Home working has been one of the primary effects of the pandemic. As the situation pursued, an increasing number of workers, especially creative and cultural industry workers, have started to look for remote working destinations. Some authorities and organisations in charge of tourism are looking into long-term attraction of this visitor’s segment, hoping that this trend will stay beyond the long-tail of the pandemic in order to support local economies without displacing any permanent residents’ jobs
Another impact of the pandemic is the increasing trend of so-called proximity tourism, also known as “staycation”: this is a practice that consists of travelling close-by to one’s daily environment.
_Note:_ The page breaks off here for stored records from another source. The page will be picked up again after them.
(** The [for _, job := range combinedList] loop of [readErrJobsLoop]. *)
Fixpoint markJobs (w : World) (canUpload : bool) (jobState : jobState)
    (combinedList : list JobT) (n : nat)
    (filteredJobList : list JobT) (statusList : list JobStatusT)
    : list JobT * list JobStatusT :=
  match combinedList with
  | [] => (filteredJobList, statusList)
  | job :: combinedList =>
      let status := {|
        JobStatus.JobID := Job.JobID job;
        JobStatus.AttemptNum :=
          GoInt.add (JobStatus.AttemptNum (Job.LastJobStatus job)) 1;
        JobStatus.JobState := jobState;
        JobStatus.ExecTime := time_Now w n;
        JobStatus.RetryTime := time_Now w (S n);
        JobStatus.ErrorCode := "";
        JobStatus.ErrorResponse := emptyJSON;
        JobStatus.Parameters := emptyJSON;
        JobStatus.WorkspaceId := Job.WorkspaceId job
      |} in
      let aborted := {|
        JobStatus.JobID := JobStatus.JobID status;
        JobStatus.AttemptNum := JobStatus.AttemptNum status;
        JobStatus.JobState := Aborted;
        JobStatus.ExecTime := JobStatus.ExecTime status;
        JobStatus.RetryTime := JobStatus.RetryTime status;
        JobStatus.ErrorCode := JobStatus.ErrorCode status;
        JobStatus.ErrorResponse := JobStatus.ErrorResponse status;
        JobStatus.Parameters := JobStatus.Parameters status;
        JobStatus.WorkspaceId := JobStatus.WorkspaceId status
      |} in
      if canUpload then
        if ApplyJob w job then
          markJobs w canUpload jobState combinedList (S (S n))
            filteredJobList (statusList ++ [aborted])
        else
          markJobs w canUpload jobState combinedList (S (S n))
            (filteredJobList ++ [job]) (statusList ++ [status])
      else
        markJobs w canUpload jobState combinedList (S (S n))
          filteredJobList (statusList ++ [status])
  end.

(** [readErrJobsLoop], the two queries: jobs to retry, then, unless
    the limits are reached, unprocessed jobs. *)
Definition readJobs (cfg : Config) (w : World) : M event (list JobT) :=
  let queryParams := {|
    CustomValFilters := [""];
    IgnoreCustomValFiltersInQuery := true;
    JobsLimit := errDBReadBatchSize cfg;
    PayloadSizeLimit := payloadLimit cfg
  |} in
  toRetry <- must (GetToRetry w queryParams);;
  if negb (LimitsReached toRetry) then
    let queryParams := {|
      CustomValFilters := CustomValFilters queryParams;
      IgnoreCustomValFiltersInQuery := IgnoreCustomValFiltersInQuery queryParams;
      JobsLimit := GoInt.sub (JobsLimit queryParams) (GoInt.len (Jobs toRetry));
      PayloadSizeLimit :=
        if PayloadSizeLimit queryParams >? 0
        then GoInt.sub (PayloadSizeLimit queryParams) (PayloadSize toRetry)
        else PayloadSizeLimit queryParams
    |} in
    unprocessed <- must (GetUnprocessed w queryParams);;
    ret (Jobs toRetry ++ Jobs unprocessed)
  else ret (Jobs toRetry).

(** [canUpload := backupEnabled() && st.getFileUploader(ctx) != nil] *)
Definition canUpload (cfg : Config) (w : World) (st : HandleT)
    : M event (HandleT * bool) :=
  if backupEnabled cfg w then
    r <- getFileUploader cfg w st;;
    ret (fst r, bool_decide (snd r ≠ None))
  else ret (st, false).
(** * Sales query and aggregation core of the games-sales backend

    A shallow embedding of [backend/games_sales/sales/models.py]: the field
    mapper ([order_by_mapping], [map_field_to_db_field]), the filter and
    search engines ([filter_by_params], [search_by_text]), the top-N
    aggregator ([get_top_n_fields_for_sale_type]) and the composite creation
    protocol of the managers ([GameManager.create], [SaleManager.create]).

    Python values are modelled as follows.  A [str] is a [string] of ASCII
    characters.  An [int] is a [Z].  A call that may raise returns a
    [result].  A [dict] whose iteration order matters is an association
    list in insertion order; a dict that is only looked up is a [gmap].
    A queryset is the list of its rows; the querysets here carry no
    [ORDER BY], so the position of a row in the list is the model's, not the
    database's.  A float is a value of an abstract numeric type (class
    [Numeric]) so that no statement depends on binary rounding. *)

From Stdlib Require Import ZArith Ascii.
From stdpp Require Import base strings list gmap sorting pretty.

(** ** Python primitives *)

Module Py.

(** The exceptions the modelled code can raise. *)
Inductive exn : Type :=
| KeyError (key : string)
| ValueError
| IndexError
| TypeError
| IntegrityError.

Inductive result (A : Type) : Type :=
| Ok (a : A)
| Raise (e : exn).
Arguments Ok {A} a.
Arguments Raise {A} e.

(** Sequencing: an exception raised by [r] propagates. *)
#[global] Instance result_bind : MBind result := λ A B k r,
  match r with
  | Ok a => k a
  | Raise e => Raise e
  end.

Definition from_option {A} (e : exn) (o : option A) : result A :=
  match o with
  | Some a => Ok a
  | None => Raise e
  end.

(** [Py_ISSPACE]: the characters that [int(str)] skips around a number. *)
Definition is_space (c : ascii) : bool :=
  let n := nat_of_ascii c in
  bool_decide (n = 32 ∨ (9 ≤ n ∧ n ≤ 13))%nat.

Definition digit_val (c : ascii) : option Z :=
  let n := nat_of_ascii c in
  if bool_decide (48 ≤ n ∧ n ≤ 57)%nat then Some (Z.of_nat n - 48)%Z else None.

Fixpoint skip_space (s : string) : string :=
  match s with
  | String c r => if is_space c then skip_space r else s
  | EmptyString => s
  end.

(** The digits after the first one: a single underscore is allowed between
    two digits; scanning stops at the first other character. *)
Fixpoint scan_digits (acc : Z) (s : string) : option (Z * string) :=
  match s with
  | EmptyString => Some (acc, EmptyString)
  | String c r =>
      match digit_val c with
      | Some d => scan_digits (10 * acc + d)%Z r
      | None =>
          if bool_decide (c = "_"%char) then
            match r with
            | String c' r' =>
                match digit_val c' with
                | Some d => scan_digits (10 * acc + d)%Z r'
                | None => None
                end
            | EmptyString => None
            end
          else Some (acc, s)
      end
  end.

Definition scan_unsigned (s : string) : option Z :=
  match s with
  | String c r =>
      match digit_val c with
      | Some d =>
          match scan_digits d r with
          | Some (n, rest) =>
              if bool_decide (skip_space rest = EmptyString) then Some n else None
          | None => None
          end
      | None => None
      end
  | EmptyString => None
  end.

(** [int(s)] for a string [s], base 10: surrounding white space, an
    optional sign, decimal digits.  [None] stands for [ValueError]. *)
Definition int (s : string) : option Z :=
  match skip_space s with
  | String "+" r => scan_unsigned r
  | String "-" r => Z.opp <$> scan_unsigned r
  | s' => scan_unsigned s'
  end.

(** [xs[:n]]: a negative bound counts from the end. *)
Definition slice_to {A} (n : Z) (xs : list A) : list A :=
  if bool_decide (n < 0)%Z
  then take (Z.to_nat (Z.of_nat (length xs) + n)) xs
  else take (Z.to_nat n) xs.

(** [s[1:]] *)
Definition tail_str (s : string) : string :=
  match s with
  | String _ r => r
  | EmptyString => EmptyString
  end.

Fixpoint startswith (p s : string) : bool :=
  match p, s with
  | EmptyString, _ => true
  | String a p', String b s' => bool_decide (a = b) && startswith p' s'
  | String _ _, EmptyString => false
  end.

(** [sub in s] *)
Fixpoint contains (sub s : string) : bool :=
  startswith sub s ||
  match s with
  | String _ s' => contains sub s'
  | EmptyString => false
  end.

Definition lower_char (c : ascii) : ascii :=
  let n := nat_of_ascii c in
  if bool_decide (65 ≤ n ∧ n ≤ 90)%nat then ascii_of_nat (n + 32) else c.

Fixpoint lower (s : string) : string :=
  match s with
  | EmptyString => EmptyString
  | String c r => String (lower_char c) (lower r)
  end.

End Py.

Import Py.

(** ** Numbers

    The float columns ([FloatField], pandas [float64]) hold values of a type
    [F] with the operations the aggregation uses.  [fsum] is the sum of a
    group as the aggregation computes it, [fle] the order [sort_values]
    sorts by, [fround d] is [round(d)] and [fof_int] turns an integer cell
    of a numeric column into a float. *)

Class Numeric (F : Type) := {
  feq_dec :: EqDecision F;
  fsum : list F → F;
  fle : F → F → bool;
  fround : Z → F → F;
  fof_int : Z → F;
}.

(** The order of [sort_values] compares any two values and is transitive. *)
Class NumericOrder (F : Type) `{Numeric F} : Prop := {
  fle_total : ∀ x y : F, fle x y = true ∨ fle y x = true;
  fle_trans : ∀ x y z : F, fle x y = true → fle y z = true → fle x z = true;
}.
Citizens re-discover nearby cultural and natural sites, becoming “tourist at home”. What motivated travellers to pick this option is the willingness to rediscover a place in a different way, organising various tourist activities, living unusual experiences and responding to a need for a break from everyday life while remaining in an environment close to home.
Explore different forms of alternative travel which aim to discover authentic ‘unusual’, “un-exceptional”, ordinary / ‘daily life’ places, which are not included in conventional cultural tourism itineraries, but can be representative of the authentic, ‘real’ cultural life of places, also discovering particular places in which social and cultural innovation is developed by active local organizations, artists and innovators, turning visitors into ‘temporary residents’. This includes also providing new ways to integrate visitors and residents daily life, promoting for example locals guides and/or unconventional digital guides able to enlighten ‘ordinary’ places through alternative itineraries, creative interpretation and unusual/engaging storytelling.